Los valores de Pierre de Coubertin

Se traslado a vivir a Laussana en 1917 donde reclama la institución de una Universidad Popular en cada ciudad, tras muchos méritos y una intensa labor es nombrado Ciudadano de Honor. Entre sus honorables valores empieza a crear un poso de un increíble peso humanitario una de las reflexiones más importantes es:

“No estamos en este mundo para vivir nuestra vida, sino la de los otros. Las mayores alegrías, por otra parte, no son las que nosotros mismos gozamos, sino las que procuramos a los demás »

coubertin
En su labor, además de su empeño profesional, fue invirtiendo su fortuna personal lo que demostró su compromiso total con la causa que a través del Olimpismo, fué edificando un humanismo por encima de todas las tentativas filosóficas, científicas y artísticas, para englobarlas en un mismo es fuerzo: permitir que cada uno se reencuentre, abarcando los acontecimientos en su significado universal. La ética olímpica se convierte en estética del corazón.

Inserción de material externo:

(** X9.  [create_frame_sequence] never raises, for any window size and any
    number of frames: it returns [N - 2 * (W // 2)] windows (none when that
    is not positive), centred at [W // 2, ..., N - 1 - W // 2], each with
    exactly [W] frames; for an even [W] that is [N - W] windows, one fewer
    than for the odd sizes. *)
Theorem create_frame_sequence_total all_frames W :
  ∃ sequences,
    create_frame_sequence all_frames W = Some sequences
    ∧ sequences.*1
      = seq (W / 2) (length all_frames - 2 * (W / 2))
    ∧ Forall (fun s => length s.2 = W
                ∧ s.2 = take W (drop (s.1 - W / 2) all_frames)) sequences
    ∧ (Nat.Even W → length sequences = (length all_frames - W)%nat).
Proof.
  eexists. split; [apply create_frame_sequence_any|].
  replace (length all_frames - W / 2 - W / 2)%nat
    with (length all_frames - 2 * (W / 2))%nat by lia.
  assert (HW : (W ≤ 2 * (W / 2) + 1)%nat).
  { pose proof (Nat.div_mod_eq W 2). pose proof (Nat.mod_upper_bound W 2).
    lia. }
  split; [|split].
  - rewrite <- list_fmap_compose. apply list_fmap_id.
  - apply Forall_fmap, Forall_forall. intros c Hc. apply elem_of_seq in Hc.
    unfold compose. cbv beta; cbn [fst snd]. split; [|done]. rewrite length_take, length_drop. lia.
  - intros [h ->]. rewrite length_fmap, length_seq.
    replace (2 * h / 2)%nat with h
      by (apply Nat.div_unique with 0%nat; lia).
    lia.
Qed.

(** X10.  In the result of [create_frame_sequence] with a positive window
    size, the frame at position [W // 2] of a window is the frame of the
    sequence at the window's centre index, and each window is the previous
    one moved on by one frame: its centre is one higher and it shares
    [W - 1] frames with it. *)
Theorem create_frame_sequence_slides all_frames W sequences :
  (0 < W)%nat →
  create_frame_sequence all_frames W = Some sequences →
  (∀ s, s ∈ sequences → s.2 !! (W / 2)%nat = all_frames !! s.1)
  ∧ (∀ k s s', sequences !! k = Some s → sequences !! S k = Some s' →
       s'.1 = S s.1 ∧ drop 1 s.2 = take (W - 1) s'.2).
Proof.
  intros HW. rewrite create_frame_sequence_any. intros Heq.
  apply (inj Some) in Heq. subst sequences.
  assert (Hh : (W / 2 < W)%nat) by (apply Nat.div_lt; lia).
  split.
  - intros s Hs. apply list_elem_of_fmap in Hs as (c & -> & Hc).
    apply elem_of_seq in Hc. cbv beta; cbn [fst snd].
    rewrite lookup_take_lt by done. rewrite lookup_drop. f_equal. lia.
  - intros k s s' Hk Hk'.
    rewrite list_lookup_fmap in Hk, Hk'.
    destruct (seq _ _ !! k) as [c|] eqn:Hc; [|done].
    destruct (seq _ _ !! S k) as [c'|] eqn:Hc'; [|done].
    apply lookup_seq in Hc as [-> Hlt]. apply lookup_seq in Hc' as [-> Hlt'].
    cbn [fmap option_fmap option_map] in Hk, Hk'.
    injection Hk as <-. injection Hk' as <-. cbv beta; cbn [fst snd].
    split; [lia|].
    rewrite take_take, Nat.min_l by lia.
    replace (W / 2 + S k - W / 2)%nat with (S k) by lia.
    replace (W / 2 + k - W / 2)%nat with k by lia.
    apply list_eq. intros i.
    rewrite lookup_drop.
    destruct (decide (i < W - 1)%nat) as [Hi|Hi].
    + rewrite !lookup_take_lt by lia. rewrite !lookup_drop. f_equal. lia.
    + rewrite !lookup_take_ge by lia. done.
Qed.

End WindowerMore.

Lemma create_frame_sequence_slides_witness :
  (0 < 5)%nat
  ∧ create_frame_sequence [10; 11; 12; 13; 14; 15; 16] 5
    = Some [(2%nat, [10; 11; 12; 13; 14]); (3%nat, [11; 12; 13; 14; 15]);
            (4%nat, [12; 13; 14; 15; 16])]
  ∧ ∀ s, s ∈ [(2%nat, [10; 11; 12; 13; 14]); (3%nat, [11; 12; 13; 14; 15]);
              (4%nat, [12; 13; 14; 15; 16])] →
         s.2 !! 2%nat = [10; 11; 12; 13; 14; 15; 16] !! s.1.
Proof.
  assert (H5 : (0 < 5)%nat) by lia.
  assert (Heq : create_frame_sequence [10; 11; 12; 13; 14; 15; 16] 5
    = Some [(2%nat, [10; 11; 12; 13; 14]); (3%nat, [11; 12; 13; 14; 15]);
            (4%nat, [12; 13; 14; 15; 16])]) by reflexivity.
  split; [exact H5|]. split; [exact Heq|].
  exact (proj1 (create_frame_sequence_slides _ 5 _ H5 Heq)).
Defined.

Al igual que en la antigua Grecia, el barón recuperó el valor de los juegos de la paz.
Los juegos Olímpicos que se celebrarían cada cuatro años, animados por el espíritu de la verdad olímpica, salvarían las diferencias y reconciliarían a los adversarios: viviendo profundamente su cuerpo, el atleta se espiritualizaría. La práctica del ejercicio fomentaría la dialéctica fundamental de la vida y conseguiría transformar la inquietud en confianza

En 1927, con ocasión de la inauguración en Olimpia del monumento conmemorativo
de los Juegos, declara:

«En el mundo moderno, lleno de poderosas posibilidades que al mismo tiempo amenazan con peligrosas decadencias, el Olimpismo puede constituir una escuela de nobleza y pureza morales, tanto como de resistencia y energía físicas, a condición de que elevéis siempre vuestra idea del honor y del desinterés hasta la altura de vuestro vigor muscular ».

Pierre de Coubertin siempre rechazó la idea de un mundo anquilosado, que no se correspondía con la imagen de sus aspiraciones.

Los Juegos Olímpicos de Invierno comenzaron en 1924 y se han celebrado sólo con las excepciones de la Primera Guerra Mundial y de la Segunda Guerra Mundial. El Comité redactó los principios competitivos y eligió Atenas (Grecia) como sede de los primeros Juegos Olímpicos de la era moderna, ahora como los primeros juegos del siglo XXI.